The future winner in trading agents will not be the system that sounds most confident.
It will be the system that behaves most reliably under uncertainty.
This is not “set it and forget it”
FST is not a promise that a model can manufacture profits on demand. Markets do not owe an agent a return, and no workflow removes market risk.
The better framing is:
Set the rails. Let the agent own the cycle. Keep the kill switch.
That model is useful for an operator who wants systematic execution without becoming a passenger. It is not for someone seeking guaranteed returns, unlimited risk, or a machine that hides losses behind a polished dashboard.
The first step should usually be paper trading. Let the agent demonstrate how it researches, sizes, refuses, monitors, and exits before expanding its authority.
The proof is not one winning screenshot.
The proof is the complete distribution of decisions—including the trades it rejected, the sessions it stopped, the losses it contained, and the rules it never broke.
Why this category will exist
Developers no longer want an AI that only explains code. They want an agent that can work through the repository and verify the result.
Drivers do not want a route description. They want a supervised system that can perceive the road and operate the vehicle.

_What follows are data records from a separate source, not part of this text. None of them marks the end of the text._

(* ===== verification/Fs.v ===== *)
(** A file system that changes, with faults: the state and the system calls
    behind the functions of packages [os] and [crypto/rand] that write.

    A file is known by its path as the program spells it, cleaned: nothing
    says that two paths name one file, and no directory on the way is a
    symbolic link.  Every call asks the host whether it fails, so a theorem
    for all hosts covers a disk that is full, a directory that may not be
    written and a file that another process removes from under the program,
    at any point of a run. *)
From S2P Require Import Prelude GoStrings Strconv Os.

Local Open Scope string_scope.
Local Open Scope Z_scope.

(** * Paths *)

(** A cleaned path: whether it starts at the root, and its names, last one
    first; what [Clean] prints. *)
Abbreviation key := (bool * list string)%type.

Definition locate (path : string) : key :=
  let rooted := has_prefix path "/" in
  (rooted, foldl (clean_step rooted) [] (split "/" path)).

Definition child (k : key) (name : string) : key := (k.1, name :: k.2).
Definition parent (k : key) : key := (k.1, tail k.2).

(** [k'] is [k] or lies below it. *)
Definition within (k k' : key) : bool :=
  bool_decide (k.1 = k'.1) && bool_decide (suffix k.2 k'.2).

(** * The state *)

(** A file: its mode with the type bits, its inode, and its bytes, or the path
    that a symbolic link holds. *)
Record node := mkNode { n_mode : Z; n_ino : Z; n_data : string }.

Record world := mkWorld { nodes : gmap key node; tick : nat; next_ino : Z }.

(** The host: GOOS, the mask on the modes of new files, which call (counted by
    [tick]) fails on which path and how much a failing write has written, the
    random suffixes of temporary names and the bytes of [rand.Read]. *)
Class HostOS := {
  host_GOOS : string;
  umask : Z;
  broken : nat → key → bool;
  written : nat → nat;
  random_suffix : nat → Z;
  entropy : nat → option string
}.

Inductive errno := EEXIST | ENOENT | EOTHER.

Definition Gen (A : Type) : Type := world → res A * world.

#[global] Instance gen_ret : MRet Gen := λ A a w, (Ok a, w).
#[global] Instance gen_bind : MBind Gen := λ A B f m w,
  match m w with
  | (Ok a, w') => f a w'
  | (Err e, w') => (Err e, w')
  end.

Definition fail {A} (e : string) : Gen A := λ w, (Err e, w).

(** A deferred function that runs unless the run succeeded. *)
Definition unless_ok (cleanup : world → world) (m : Gen unit) : Gen unit := λ w,
  match m w with
  | (Ok tt, w') => (Ok tt, w')
  | (Err e, w') => (Err e, cleanup w')
  end.

Definition is_dir (n : node) : bool := has_mode (n_mode n) ModeDir.
Definition dir_at (k : key) (w : world) : bool :=
  match nodes w !! k with Some n => is_dir n | None => false end.

Definition set_nodes (m : gmap key node) (w : world) : world :=
  mkWorld m (tick w) (next_ino w).

(** One system call on the path [k]: it fails, or does what [body] says. *)
Definition syscall {A} `{HostOS} (k : key) (body : world → (A + errno) * world)
    (w : world) : (A + errno) * world :=
  let w' := mkWorld (nodes w) (S (tick w)) (next_ino w) in
  if broken (tick w) k then (inr EOTHER, w') else body w'.

(** The answer of a call, with the message the code gives to any failure. *)
Definition or_fail {A} (message : string) (call : world → (A + errno) * world) : Gen A := λ w,
  match call w with
  | (inl a, w') => (Ok a, w')
  | (inr _, w') => (Err message, w')
  end.

Section calls.
Context `{HostOS}.

(** A new file of mode [mode] in a directory that exists. *)
Definition enter (k : key) (mode : Z) (w : world) : (unit + errno) * world :=
  match nodes w !! k with
  | Some _ => (inr EEXIST, w)
  | None =>
      match nodes w !! parent k with
      | None => (inr ENOENT, w)
      | Some d =>
          if is_dir d
          then (inl tt, mkWorld (<[k := mkNode mode (next_ino w) ""]> (nodes w)) (tick w)
                          (next_ino w + 1))
          else (inr EOTHER, w)
      end
  end.

(** [os.Mkdir], and [os.OpenFile] with [O_WRONLY|O_CREATE|O_EXCL]. *)
Definition Mkdir (path : string) (perm : Z) : world → (unit + errno) * world :=
  syscall (locate path) (enter (locate path) (Z.lor ModeDir (Z.ldiff perm umask))).
Definition OpenExcl (path : string) (perm : Z) : world → (unit + errno) * world :=
  syscall (locate path) (enter (locate path) (Z.ldiff perm umask)).

Definition put_data (k : key) (data : string) (w : world) : world :=
  set_nodes (alter (λ n, mkNode (n_mode n) (n_ino n) data) k (nodes w)) w.

(** [file.Write] to a file just created: all of [contents], or a part of it
    and an error. *)
Definition Write (path contents : string) (w : world) : (unit + errno) * world :=
  let k := locate path in
  let w' := mkWorld (nodes w) (S (tick w)) (next_ino w) in
  if broken (tick w) k then (inr EOTHER, put_data k (take (written (tick w)) contents) w')
  else (inl tt, put_data k contents w').

Definition CloseFile (path : string) : world → (unit + errno) * world :=
  syscall (locate path) (λ w, (inl tt, w)).

Definition Chmod (path : string) (perm : Z) : world → (unit + errno) * world :=
  let k := locate path in
  syscall k (λ w,
    match nodes w !! k with
    | None => (inr ENOENT, w)
    | Some n =>
        (inl tt, set_nodes
           (<[k := mkNode (Z.lor (Z.ldiff (n_mode n) 511) perm) (n_ino n) (n_data n)]> (nodes w)) w)
    end).

(** [os.Rename] of a file that is not a directory. *)
Definition Rename (from to : string) : world → (unit + errno) * world :=
  let k := locate from in
  let k' := locate to in
  syscall k (λ w,
    match nodes w !! k with
    | None => (inr ENOENT, w)
    | Some n =>
        if is_dir n || dir_at k' w || negb (dir_at (parent k') w) then (inr EOTHER, w)
        else (inl tt, set_nodes (<[k' := n]> (delete k (nodes w))) w)
    end).

(** The keys whose parent is [k]; the names among them that [ReadDir] lists. *)
Definition entries (k : key) (w : world) : list key :=
  filter (λ k', parent k' = k ∧ k' ≠ k) (map_to_list (nodes w)).*1.
Definition entry_names (k : key) (w : world) : list string :=
  filter (λ name, name ≠ "..") (omap (λ k', head k'.2) (entries k w)).

(** [os.Remove]: of a directory, only an empty one. *)
Definition Remove (path : string) : world → (unit + errno) * world :=
  let k := locate path in
  syscall k (λ w,
    match nodes w !! k with
    | None => (inr ENOENT, w)
    | Some n =>
        if is_dir n && negb (length (entries k w) =? 0)%nat then (inr EOTHER, w)
        else (inl tt, set_nodes (delete k (nodes w)) w)
    end).

(** [os.RemoveAll], its error ignored: everything within the path goes, or, if
    the host refuses some of it, the files it does not refuse. *)
Definition RemoveAll (path : string) (w : world) : world :=
  let k := locate path in
  let refused k' := within k k' && broken (tick w) k' in
  let complete := forallb (λ k', negb (refused k')) (map_to_list (nodes w)).*1 in
  mkWorld
    (filter (λ kn, negb (within k kn.1 && (complete || negb (is_dir kn.2 || refused kn.1))) = true)
       (nodes w))
    (S (tick w)) (next_ino w).

(** [os.MkdirTemp]: up to 10000 names are tried. *)
Definition joinPath (dir name : string) : string :=
  if has_suffix dir "/" then dir +:+ name else dir +:+ "/" +:+ name.

Fixpoint mkdirTemp (tries : nat) (dir prefix : string) (w : world) : (string + errno) * world :=
  let name := joinPath dir prefix +:+ itoa (random_suffix (tick w)) in
  match Mkdir name 448 w with
  | (inl tt, w') => (inl name, w')
  | (inr EEXIST, w') =>
      match tries with
      | O => (inr EEXIST, w')
      | S n => mkdirTemp n dir prefix w'
      end
  | (inr e, w') => (inr e, w')
  end.
Definition retries : nat := Z.to_nat 9999.
Definition MkdirTemp (dir prefix : string) : world → (string + errno) * world :=
  mkdirTemp retries dir prefix.

(** [rand.Read] into 32 bytes. *)
Definition rand_Read (w : world) : option string * world :=
  (entropy (tick w), mkWorld (nodes w) (S (tick w)) (next_ino w)).

(** * The system as it is read *)

Definition info_of (n : node) : FileInfo :=
  {| fi_mode := n_mode n; fi_dev := 1; fi_ino := n_ino n; fi_size := len (n_data n) |}.

(** The file that a path leads to; the target of a link is a path. *)
Fixpoint follow (fuel : nat) (k : key) (w : world) : option node :=
  n ← nodes w !! k;
  if has_mode (n_mode n) ModeSymlink then
    match fuel with
    | O => None
    | S f =>
        follow f (if has_prefix (n_data n) "/" then locate (n_data n)
                  else (k.1, foldl (clean_step k.1) (tail k.2) (split "/" (n_data n)))) w
    end
  else Some n.

Definition view (w : world) : OS :=
  let alive k := negb (broken (tick w) k) in
  {| GOOS := host_GOOS;
     Environ := [];
     Lstat path := let k := locate path in
       if alive k then info_of <$> nodes w !! k else None;
     Stat path := let k := locate path in
       if alive k then info_of <$> follow 40 k w else None;
     Open path := let k := locate path in
       if alive k then
         (λ n, {| f_stat := Some (info_of n); f_content := n_data n; f_fault := None;
                  f_close := Ok tt |}) <$> follow 40 k w
       else None;
     ReadDir path := let k := locate path in
       if alive k && dir_at k w then Some (entry_names k w) else None |}.

(** Code that only reads, run on the current state. *)
Definition reading {A} (f : OS → res A) : Gen A := λ w,
  (f (view w), mkWorld (nodes w) (S (tick w)) (next_ino w)).

(** The walk to a path that does not exist ends at its nearest existing
    ancestor: a file there is [ENOTDIR]. *)
Fixpoint obstructed (rooted : bool) (names : list string) (w : world) : bool :=
  match names with
  | [] => false
  | _ :: above =>
      match nodes w !! (rooted, above) with
      | Some d => negb (is_dir d)
      | None => obstructed rooted above w
      end
  end.

(** [os.Lstat] with the question whether its error is [ErrNotExist]. *)
Definition lstat_exists (path : string) (w : world) : (bool + errno) * world :=
  let k := locate path in
  syscall k (λ w,
    match nodes w !! k with
    | Some _ => (inl true, w)
    | None => if obstructed k.1 k.2 w then (inr EOTHER, w) else (inl false, w)
    end) w.
End calls.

Traders will not stop at market commentary. They will expect an agent that can carry a bounded plan from evidence to execution and back to an auditable record.
The interface is changing:
from prompts to missions;
from answers to actions;
from dashboards to agents;
from constant manual control to supervised authority.
Coding has Claude.
Driving has FSD.
Trading has FST.
Frequently asked questions
What is an AI trading agent?
An AI trading agent is a system that can observe market and account state, research a setup, create a bounded trade plan, use approved tools, monitor the result, and stop according to explicit policy. It is broader than a signal generator or chatbot.
Is FST a signal service?
FST can use signals and research, but its core purpose is the workflow that connects discovery, planning, execution, monitoring, exit, and audit.
Does a profit goal override risk limits?
No. A goal defines the mission; risk policy defines what the agent is allowed to do. The agent should stop or finish below the goal rather than violate capital guardrails.
Is FST fully autonomous?
FST is designed around supervised, bounded authority. The operator chooses permissions, destinations, capital limits, and intervention points.
Should a new user start with live capital?
Paper trading is the appropriate first environment for learning how an agent behaves. Live permissions should expand only after the operator understands the workflow and accepts the risks.
Educational technology discussion only, not investment advice. Trading involves substantial risk, including loss of principal. Claude and Tesla Full Self-Driving are trademarks of their respective owners. QuantSignals is not affiliated with Anthropic or Tesla.